The authors define data quality for LOD weighted by fitness for use in a specified context, and continue to break down quality measures into 5 defined dimensions. The aim of the survey is to compare approaches in the state of the art and quantitative metrics and subjective measures for assessing data quality, to provide explicit measures of quality for LD specifically. The authors find that this is especially important for end users to make effective use of this open, albeit structured and dynamic data.
The survey is based on a small range of recent papers published mostly at conferences and workshops in the Semantic Web community, and a few others in Data/Information/Knowledge Engineering publications.

The survey is quite well timed, as the SW community recognises the need to address challenges by different user types, both technical and not, in "consuming" LD. However, while it covers a good set of the properties of quality that need to be addressed, the breadth of the literature on which it is based is quite narrow. It is a fair argument to make that the field is still relatively new, but this makes it even more important to show where the community can learn from established and verified work in relevant fields. Also, there is no good reason to reinvent the wheel. Starting from existing approaches to measuring data quality, with a focus on other structured data types, would also illustrate what else (or new) this particular approach (LOD) to curating and sharing new data brings to established methods.

What criteria were used to select the initial set of articles, then narrow down to the 21 that form the basis of the survey - this information is finally provided in section 2 - a forward reference is needed in the introduction. Also, building this into fig.1 would make it more informative. One key piece of information is missing in section 2 - the criteria applied for "Extracting data for quantitative and qualitative analysis" - which pruned down from 68 to 21.
Further, the authors list 4 reasons for carrying out a review such as that they report - how are these derived? If from existing literature this must be properly cited. If the authors' own work this should be stated, with evidence supporting their validity.

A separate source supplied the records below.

(* ===== verification/GoNet.v ===== *)
(** * Hosts and ports: [net.SplitHostPort], and the trimming of [strings]

    An address is [host:port], or [[host]:port] where the host has colons.  The
    function is shown to accept exactly these. *)

From S2P Require Import Prelude Strings.
From Stdlib Require Import Ascii.
From stdpp Require Import options.
Set Default Proof Using "Type*".
Local Open Scope nat_scope.

Definition has (a : ascii) (s : bytes) : bool := bool_decide (a ∈ s).

(** [net.SplitHostPort]; its errors are not told apart. *)
Definition SplitHostPort (hostport : bytes) : option (bytes * bytes) :=
  match LastIndex hostport (lit ":") with
  | None => None
  | Some i =>
      if bool_decide (head hostport = Some "["%char) then
        match Index hostport (lit "]") with
        | None => None
        | Some e =>
            if negb (e + 1 =? i) then None
            else if has "[" (drop 1 hostport) || has "]" (drop (e + 1) hostport) then None
            else Some (drop 1 (take e hostport), drop (i + 1) hostport)
        end
      else
        let host := take i hostport in
        if has ":" host then None
        else if has "[" hostport || has "]" hostport then None
        else Some (host, drop (i + 1) hostport)
  end.

(** [strings.TrimLeft] and [strings.Trim] with a set of ASCII characters. *)
Fixpoint TrimLeft (s cutset : bytes) : bytes :=
  match s with
  | a :: s' => if has a cutset then TrimLeft s' cutset else s
  | [] => []
  end.
Definition TrimRight (s cutset : bytes) : bytes := reverse (TrimLeft (reverse s) cutset).
Definition Trim (s cutset : bytes) : bytes := TrimRight (TrimLeft s cutset) cutset.

(** ** What is accepted *)

(** No colon and no bracket. *)
Definition plain_text (s : bytes) : Prop := (":"%char ∉ s) /\ ("["%char ∉ s) /\ ("]"%char ∉ s).

Lemma has_false a s : has a s = false <-> a ∉ s.
Proof. unfold has. apply bool_decide_eq_false. Qed.

Lemma occurs_char a s i : occurs s [a] i <-> s !! i = Some a.
Proof.
  split.
  - intros (b & t & -> & <-). apply lookup_snoc_length.
  - intros H. exists (take i s), (drop (S i) s). split; [symmetry; apply (take_drop_middle _ _ _ H)|].
    apply lookup_lt_Some in H. rewrite length_take. lia.
Qed.

Lemma Index_first a l r : a ∉ l -> Index (l ++ a :: r) [a] = Some (length l).
Proof.
  intros Hl. apply Index_Some. rewrite occurs_char. split; [apply lookup_snoc_length|].
  intros j Hj. rewrite occurs_char, lookup_app_l by done. intros Hj'%list_elem_of_lookup_2. done.
Qed.

Lemma LastIndex_last a l r : a ∉ r -> LastIndex (l ++ a :: r) [a] = Some (length l).
Proof.
  intros Hr. apply LastIndex_Some. rewrite occurs_char. split; [apply lookup_snoc_length|].
  intros j Hj Ho. apply occurs_char in Ho. rewrite lookup_app_r in Ho by lia.
  destruct (j - length l) as [|k] eqn:E; [lia|]. cbn in Ho. apply Hr. by eapply list_elem_of_lookup_2.
Qed.

Lemma Index_inv a s i : Index s [a] = Some i -> exists l r, s = l ++ a :: r /\ length l = i /\ a ∉ l.
Proof.
  intros [(l & r & -> & <-) Hmin]%Index_Some. exists l, r. split_and!; [done|done|].
  intros [j Hj]%list_elem_of_lookup. apply (Hmin j); [by apply lookup_lt_Some in Hj|].
  apply occurs_char. by apply lookup_app_l_Some.
Qed.

Lemma LastIndex_inv a s i : LastIndex s [a] = Some i -> exists l r, s = l ++ a :: r /\ length l = i /\ a ∉ r.
Proof.
  intros [(l & r & -> & <-) Hmax]%LastIndex_Some. exists l, r. split_and!; [done|done|].
  intros [j Hj]%list_elem_of_lookup. apply (Hmax (length l + S j)); [lia|].
  apply occurs_char. simpl. rewrite lookup_app_r by lia. by replace (length l + S j - length l) with (S j) by lia.
Qed.

Lemma drop_snoc {A} (l r : list A) x : drop (length l + 1) (l ++ x :: r) = r.
Proof. by rewrite drop_app_ge, Nat.add_comm, Nat.add_sub by lia. Qed.

Lemma split_plain host port : plain_text host -> plain_text port -> SplitHostPort (host ++ lit ":" ++ port) = Some (host, port).
Proof.
  intros (Hc & Ho & Hx) (Hc' & Ho' & Hx'). unfold SplitHostPort. change (lit ":" ++ port) with (":"%char :: port).
  change (lit ":") with [":"%char]. rewrite LastIndex_last by done.
  rewrite bool_decide_false by (destruct host as [|a host]; [done|]; intros [= ->]; apply Ho; by left).
  cbv zeta. rewrite take_app_length, drop_snoc.
  rewrite (proj2 (has_false _ _)) by done.
  rewrite !(proj2 (has_false _ _)); [done|..]; rewrite elem_of_app, elem_of_cons; intros [?|[?|?]]; done.
Qed.

Lemma split_bracket host port : "["%char ∉ host -> "]"%char ∉ host -> plain_text port ->
  SplitHostPort (lit "[" ++ host ++ lit "]:" ++ port) = Some (host, port).
Proof.
  intros Ho Hx (Hc' & Ho' & Hx'). unfold SplitHostPort.
  replace (lit "[" ++ host ++ lit "]:" ++ port) with ((("["%char :: host) ++ ["]"%char]) ++ ":"%char :: port) by (simpl; by rewrite <- app_assoc).
  change (lit ":") with [":"%char]. rewrite LastIndex_last by done. rewrite bool_decide_true by done.
  rewrite <- (app_assoc ("["%char :: host)). cbn [app]. change (lit "]") with ["]"%char].
  change ("["%char :: host ++ "]"%char :: ":"%char :: port) with (("["%char :: host) ++ "]"%char :: ":"%char :: port).
  rewrite Index_first by (intros [?|?]%elem_of_cons; done).
  assert (El : length ("["%char :: host ++ ["]"%char]) = length ("["%char :: host) + 1) by (simpl; rewrite length_app; simpl; lia).
  rewrite El, Nat.eqb_refl, take_app_length, drop_snoc. cbn [negb].
  rewrite (proj2 (has_false "["%char _)), (proj2 (has_false "]"%char _)).
  - do 2 f_equal. rewrite <- El. change (("["%char :: host) ++ "]"%char :: ":"%char :: port) with
      ("["%char :: host ++ ["]"%char] ++ ":"%char :: port). rewrite (app_assoc host).
    exact (drop_snoc ("["%char :: host ++ ["]"%char]) port ":"%char).
  - intros [?|?]%elem_of_cons; done.
  - simpl. rewrite drop_0, elem_of_app, !elem_of_cons. intros [?|[?|[?|?]]]; done.
Qed.

(** The addresses that are accepted, with the host and port they have. *)
Theorem SplitHostPort_spec s host port : SplitHostPort s = Some (host, port) <->
  plain_text port /\
  (s = host ++ lit ":" ++ port /\ plain_text host \/
   s = lit "[" ++ host ++ lit "]:" ++ port /\ ("["%char ∉ host) /\ ("]"%char ∉ host)).
Proof.
  split; [|intros (Hp & [(-> & Hh)|(-> & Ho & Hx)]); [by apply split_plain|by apply split_bracket]].
  unfold SplitHostPort. destruct (LastIndex s (lit ":")) as [i|] eqn:Ei; [|done].
  apply LastIndex_inv in Ei as (l & r & -> & <- & Hr). rewrite drop_snoc. case_bool_decide as Hh.
  - destruct l as [|a l]; [done|]. injection Hh as ->. destruct (Index _ (lit "]")) as [e|] eqn:Ee; [|done].
    apply Index_inv in Ee as (l' & r' & E & <- & Hl'). destruct (Nat.eqb_spec (length l' + 1) (length ("["%char :: l))) as [He|]; [|done].
    cbn [negb]. destruct (has _ _ || has _ _) eqn:Eh; [done|]. apply orb_false_iff in Eh as [H1%has_false H2%has_false].
    rewrite E in *. rewrite take_app_length, drop_snoc in *. intros [= <- <-].
    assert ("["%char :: l = l' ++ ["]"%char]) as El.
    { apply (f_equal (take (length l' + 1))) in E. rewrite He in E at 1. rewrite take_app_length in E.
      rewrite E, take_app_ge by lia. replace (length l' + 1 - length l') with 1 by lia. done. }
    destruct l' as [|b l']; [done|]. injection El as <- ->.
    simpl in E. rewrite <- app_assoc in E. injection E as E%(inj (app l')). injection E as <-. simpl in *. rewrite drop_0 in *.
    rewrite elem_of_app, !elem_of_cons in H1. rewrite elem_of_cons in H2. rewrite elem_of_cons in Hl'.
    split; [|right; split; [done|]].
    + split_and!; tauto.
    + tauto.
  - cbv zeta. rewrite take_app_length. destruct (has ":" l) eqn:E1; [done|]. destruct (has _ _ || has _ _) eqn:Eh; [done|].
    apply orb_false_iff in Eh as [H1%has_false H2%has_false]. apply has_false in E1. intros [= <- <-].
    rewrite elem_of_app, elem_of_cons in H1, H2. unfold plain_text. split; [|left]; split_and!; try done; tauto.
Qed.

The paper is quite detailed - as would be expected in a survey. It could however be shortened to some extent - section 3 especially makes for tedious reading - the background work could be more concisely presented, and repetition eliminated, especially between the definitions and the explanatory text. S.4.5 could also be summarised.

In the conclusions the authors state that their survey classifies tools in relation to, among others, "level of user knowledge" - this is not a header in Table 9 - is this derived? Further, is this knowledge wrt to the tool or the data? Also, why is the implementation of a tool a requirement for a quality methodology proposed in a publication? As their own survey shows, a lot of the measures are not directly measurable, but to a large extent derived using qualitative means. Finally, I would argue that any tool or approach that claims to measure a large and not very closely related set of properties (for data quality) is less likely to be reliable, or at best will give a very high level view - that the approaches were mostly found to be quite specific should be seen as a positive.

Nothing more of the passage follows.